**WORK TO BE COMPLETED**
Start at the line with "Lemma dec_modrinthVersion_text j" in the records below, stop at the line with "unfold version_texts. cbn", and return every line in that span exactly, the two end lines included.

*** WORKING DATA ***

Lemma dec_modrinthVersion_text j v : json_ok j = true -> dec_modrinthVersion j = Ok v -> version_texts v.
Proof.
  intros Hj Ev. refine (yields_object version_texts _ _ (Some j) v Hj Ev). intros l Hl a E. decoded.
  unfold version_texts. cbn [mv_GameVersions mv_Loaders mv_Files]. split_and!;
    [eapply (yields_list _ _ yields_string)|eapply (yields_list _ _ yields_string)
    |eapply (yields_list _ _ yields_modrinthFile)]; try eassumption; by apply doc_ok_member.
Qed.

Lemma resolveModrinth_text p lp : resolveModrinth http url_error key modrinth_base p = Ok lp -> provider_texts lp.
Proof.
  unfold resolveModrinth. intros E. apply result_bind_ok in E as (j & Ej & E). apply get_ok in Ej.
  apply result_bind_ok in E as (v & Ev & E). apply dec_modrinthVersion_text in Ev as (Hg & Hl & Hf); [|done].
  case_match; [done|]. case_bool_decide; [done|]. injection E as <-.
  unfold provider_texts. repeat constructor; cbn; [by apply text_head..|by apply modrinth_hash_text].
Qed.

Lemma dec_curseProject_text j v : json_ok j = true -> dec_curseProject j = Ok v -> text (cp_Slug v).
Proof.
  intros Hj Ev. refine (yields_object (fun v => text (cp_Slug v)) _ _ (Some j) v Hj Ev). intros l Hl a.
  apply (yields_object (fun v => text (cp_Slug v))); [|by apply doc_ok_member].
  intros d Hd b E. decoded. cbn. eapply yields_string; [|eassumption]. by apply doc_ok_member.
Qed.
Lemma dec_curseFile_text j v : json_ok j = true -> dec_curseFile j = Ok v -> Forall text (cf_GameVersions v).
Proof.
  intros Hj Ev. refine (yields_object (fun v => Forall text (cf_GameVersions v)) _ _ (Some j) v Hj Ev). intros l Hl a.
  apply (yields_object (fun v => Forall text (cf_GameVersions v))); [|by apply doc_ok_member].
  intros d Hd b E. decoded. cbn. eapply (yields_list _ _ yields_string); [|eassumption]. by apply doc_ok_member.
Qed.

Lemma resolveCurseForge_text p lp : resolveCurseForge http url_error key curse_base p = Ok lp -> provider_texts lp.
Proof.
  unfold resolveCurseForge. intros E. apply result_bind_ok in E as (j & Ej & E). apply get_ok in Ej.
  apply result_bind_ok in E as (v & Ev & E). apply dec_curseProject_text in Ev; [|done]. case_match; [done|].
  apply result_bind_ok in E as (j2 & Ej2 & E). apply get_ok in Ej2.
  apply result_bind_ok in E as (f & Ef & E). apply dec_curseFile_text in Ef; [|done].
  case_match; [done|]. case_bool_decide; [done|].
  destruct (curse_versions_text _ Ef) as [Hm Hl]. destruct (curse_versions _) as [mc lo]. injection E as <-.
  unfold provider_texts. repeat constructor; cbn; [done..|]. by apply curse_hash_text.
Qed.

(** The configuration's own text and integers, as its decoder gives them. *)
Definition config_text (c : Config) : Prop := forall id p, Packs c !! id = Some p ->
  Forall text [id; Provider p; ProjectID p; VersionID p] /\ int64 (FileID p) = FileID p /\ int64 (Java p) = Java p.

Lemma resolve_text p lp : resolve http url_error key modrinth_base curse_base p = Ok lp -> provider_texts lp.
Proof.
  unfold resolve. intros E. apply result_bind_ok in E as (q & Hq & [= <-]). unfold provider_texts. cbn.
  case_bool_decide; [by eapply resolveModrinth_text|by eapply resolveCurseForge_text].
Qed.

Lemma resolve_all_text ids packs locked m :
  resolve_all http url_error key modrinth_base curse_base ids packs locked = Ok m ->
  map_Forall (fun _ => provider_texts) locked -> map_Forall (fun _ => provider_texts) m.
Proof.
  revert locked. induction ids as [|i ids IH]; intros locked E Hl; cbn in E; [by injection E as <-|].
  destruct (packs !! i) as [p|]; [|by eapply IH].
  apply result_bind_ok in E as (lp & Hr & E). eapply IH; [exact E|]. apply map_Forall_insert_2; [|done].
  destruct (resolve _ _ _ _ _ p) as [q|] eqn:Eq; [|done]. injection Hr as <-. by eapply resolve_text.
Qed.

*** End of WORKING DATA ***
*** WORKING DATA ***

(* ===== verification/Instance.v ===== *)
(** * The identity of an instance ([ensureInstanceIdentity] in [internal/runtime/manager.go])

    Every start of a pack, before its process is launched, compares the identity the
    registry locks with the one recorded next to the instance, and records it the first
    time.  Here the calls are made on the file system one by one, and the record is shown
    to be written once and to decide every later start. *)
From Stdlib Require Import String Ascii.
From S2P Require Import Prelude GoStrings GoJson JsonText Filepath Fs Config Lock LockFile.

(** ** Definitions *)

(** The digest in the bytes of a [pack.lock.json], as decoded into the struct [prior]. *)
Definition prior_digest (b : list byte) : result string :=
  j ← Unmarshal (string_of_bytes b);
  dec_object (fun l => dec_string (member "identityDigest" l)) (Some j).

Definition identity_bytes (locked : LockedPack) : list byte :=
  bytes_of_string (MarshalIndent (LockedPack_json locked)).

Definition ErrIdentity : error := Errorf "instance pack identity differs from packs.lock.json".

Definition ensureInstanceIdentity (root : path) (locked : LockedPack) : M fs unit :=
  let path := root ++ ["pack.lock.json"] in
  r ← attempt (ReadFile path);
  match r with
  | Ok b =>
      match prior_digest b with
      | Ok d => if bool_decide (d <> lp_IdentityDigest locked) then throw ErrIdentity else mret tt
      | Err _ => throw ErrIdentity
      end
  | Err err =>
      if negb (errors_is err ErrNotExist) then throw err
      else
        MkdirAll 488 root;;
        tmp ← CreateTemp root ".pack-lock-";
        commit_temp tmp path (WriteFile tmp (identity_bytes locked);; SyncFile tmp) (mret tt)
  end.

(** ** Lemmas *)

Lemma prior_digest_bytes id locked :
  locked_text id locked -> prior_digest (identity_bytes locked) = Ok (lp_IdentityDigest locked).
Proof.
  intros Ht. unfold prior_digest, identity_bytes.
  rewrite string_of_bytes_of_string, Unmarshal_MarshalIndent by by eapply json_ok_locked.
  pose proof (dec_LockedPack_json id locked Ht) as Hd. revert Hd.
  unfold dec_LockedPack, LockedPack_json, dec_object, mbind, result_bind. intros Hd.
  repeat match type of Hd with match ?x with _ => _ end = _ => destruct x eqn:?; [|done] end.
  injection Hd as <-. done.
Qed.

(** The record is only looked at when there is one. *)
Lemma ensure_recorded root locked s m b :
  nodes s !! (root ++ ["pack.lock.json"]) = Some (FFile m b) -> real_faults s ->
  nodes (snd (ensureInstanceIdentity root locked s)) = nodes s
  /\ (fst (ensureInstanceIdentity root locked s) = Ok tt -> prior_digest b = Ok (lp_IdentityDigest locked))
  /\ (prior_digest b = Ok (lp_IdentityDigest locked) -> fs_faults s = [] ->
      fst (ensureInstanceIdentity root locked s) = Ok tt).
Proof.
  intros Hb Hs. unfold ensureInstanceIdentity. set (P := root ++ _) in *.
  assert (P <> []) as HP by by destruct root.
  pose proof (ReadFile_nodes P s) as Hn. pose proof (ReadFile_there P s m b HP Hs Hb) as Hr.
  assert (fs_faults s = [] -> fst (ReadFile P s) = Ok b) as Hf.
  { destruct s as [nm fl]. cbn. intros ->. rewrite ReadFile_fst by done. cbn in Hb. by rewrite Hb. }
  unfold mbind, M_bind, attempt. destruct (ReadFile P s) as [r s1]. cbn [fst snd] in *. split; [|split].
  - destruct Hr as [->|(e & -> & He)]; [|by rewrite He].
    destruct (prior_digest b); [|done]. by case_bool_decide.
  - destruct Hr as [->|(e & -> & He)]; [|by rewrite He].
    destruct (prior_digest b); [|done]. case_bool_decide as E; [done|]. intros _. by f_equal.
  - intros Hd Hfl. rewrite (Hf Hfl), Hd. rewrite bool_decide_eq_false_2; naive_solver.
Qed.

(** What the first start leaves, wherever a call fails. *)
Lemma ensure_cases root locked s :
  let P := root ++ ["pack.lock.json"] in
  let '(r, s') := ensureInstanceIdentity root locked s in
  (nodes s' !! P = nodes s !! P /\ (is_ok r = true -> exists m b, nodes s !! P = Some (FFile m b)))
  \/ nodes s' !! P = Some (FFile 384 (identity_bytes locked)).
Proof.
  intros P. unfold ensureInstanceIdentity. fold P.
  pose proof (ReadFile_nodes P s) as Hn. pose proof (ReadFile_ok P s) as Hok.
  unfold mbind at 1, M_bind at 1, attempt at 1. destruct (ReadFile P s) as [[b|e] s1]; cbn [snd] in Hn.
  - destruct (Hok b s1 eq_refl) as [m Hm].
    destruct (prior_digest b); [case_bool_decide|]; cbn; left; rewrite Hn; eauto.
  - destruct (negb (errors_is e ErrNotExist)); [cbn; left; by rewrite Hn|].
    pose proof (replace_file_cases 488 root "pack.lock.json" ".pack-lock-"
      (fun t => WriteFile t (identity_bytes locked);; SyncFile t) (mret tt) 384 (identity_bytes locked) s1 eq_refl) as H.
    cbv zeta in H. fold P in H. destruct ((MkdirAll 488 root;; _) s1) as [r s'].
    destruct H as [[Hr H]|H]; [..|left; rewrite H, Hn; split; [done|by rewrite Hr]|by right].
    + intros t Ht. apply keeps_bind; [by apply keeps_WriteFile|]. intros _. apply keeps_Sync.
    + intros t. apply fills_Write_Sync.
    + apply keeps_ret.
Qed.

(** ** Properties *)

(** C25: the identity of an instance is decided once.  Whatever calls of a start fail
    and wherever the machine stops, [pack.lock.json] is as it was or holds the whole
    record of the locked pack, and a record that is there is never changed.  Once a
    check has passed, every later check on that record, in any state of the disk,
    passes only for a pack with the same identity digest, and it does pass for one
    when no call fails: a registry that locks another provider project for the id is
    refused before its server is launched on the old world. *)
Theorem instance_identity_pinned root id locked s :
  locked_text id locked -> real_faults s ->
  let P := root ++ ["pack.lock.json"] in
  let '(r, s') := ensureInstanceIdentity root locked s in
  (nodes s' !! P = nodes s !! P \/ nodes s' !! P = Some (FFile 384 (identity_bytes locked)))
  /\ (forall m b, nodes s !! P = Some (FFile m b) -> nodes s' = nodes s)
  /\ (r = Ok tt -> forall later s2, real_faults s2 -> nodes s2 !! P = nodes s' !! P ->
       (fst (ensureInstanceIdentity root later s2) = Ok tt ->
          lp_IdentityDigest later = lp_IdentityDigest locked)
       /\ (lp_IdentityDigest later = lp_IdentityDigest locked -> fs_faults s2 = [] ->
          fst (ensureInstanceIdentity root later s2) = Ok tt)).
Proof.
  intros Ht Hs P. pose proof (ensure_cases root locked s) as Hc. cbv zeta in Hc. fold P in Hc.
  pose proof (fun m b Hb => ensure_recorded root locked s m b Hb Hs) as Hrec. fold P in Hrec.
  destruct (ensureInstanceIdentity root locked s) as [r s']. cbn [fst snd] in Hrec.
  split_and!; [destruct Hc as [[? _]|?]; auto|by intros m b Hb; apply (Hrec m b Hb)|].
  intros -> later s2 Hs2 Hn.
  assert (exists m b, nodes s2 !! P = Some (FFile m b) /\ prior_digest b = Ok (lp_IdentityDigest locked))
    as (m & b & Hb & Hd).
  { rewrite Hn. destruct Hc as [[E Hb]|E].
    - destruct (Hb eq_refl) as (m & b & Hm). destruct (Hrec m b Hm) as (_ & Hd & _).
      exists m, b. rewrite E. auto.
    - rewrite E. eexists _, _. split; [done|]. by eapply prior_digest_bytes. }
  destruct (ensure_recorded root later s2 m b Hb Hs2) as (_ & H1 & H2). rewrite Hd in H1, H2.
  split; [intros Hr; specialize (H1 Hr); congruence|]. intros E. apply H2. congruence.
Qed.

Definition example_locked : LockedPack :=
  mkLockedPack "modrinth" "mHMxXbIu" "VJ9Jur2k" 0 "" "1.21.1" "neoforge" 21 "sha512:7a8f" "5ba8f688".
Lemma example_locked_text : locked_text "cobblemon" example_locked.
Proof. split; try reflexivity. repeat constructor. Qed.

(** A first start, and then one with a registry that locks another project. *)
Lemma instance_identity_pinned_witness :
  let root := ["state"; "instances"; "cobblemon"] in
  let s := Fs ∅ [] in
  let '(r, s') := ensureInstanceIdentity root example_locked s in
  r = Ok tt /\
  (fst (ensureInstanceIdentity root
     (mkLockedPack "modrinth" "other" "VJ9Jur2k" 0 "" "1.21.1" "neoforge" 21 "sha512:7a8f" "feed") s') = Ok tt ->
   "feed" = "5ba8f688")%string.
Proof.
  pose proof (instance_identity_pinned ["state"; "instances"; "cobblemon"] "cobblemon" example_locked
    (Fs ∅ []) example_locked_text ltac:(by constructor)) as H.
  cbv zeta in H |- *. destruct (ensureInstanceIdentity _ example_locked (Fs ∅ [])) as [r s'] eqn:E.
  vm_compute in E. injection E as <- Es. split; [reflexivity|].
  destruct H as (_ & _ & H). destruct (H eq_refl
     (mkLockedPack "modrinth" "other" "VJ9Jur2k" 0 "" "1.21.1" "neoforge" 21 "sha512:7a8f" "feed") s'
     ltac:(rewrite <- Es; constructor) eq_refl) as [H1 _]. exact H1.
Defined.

*** End of WORKING DATA ***

**COMPLETED EXERCISE**
Lemma dec_modrinthVersion_text j v : json_ok j = true -> dec_modrinthVersion j = Ok v -> version_texts v.
Proof.
  intros Hj Ev. refine (yields_object version_texts _ _ (Some j) v Hj Ev). intros l Hl a E. decoded.
  unfold version_texts. cbn [mv_GameVersions mv_Loaders mv_Files]. split_and!;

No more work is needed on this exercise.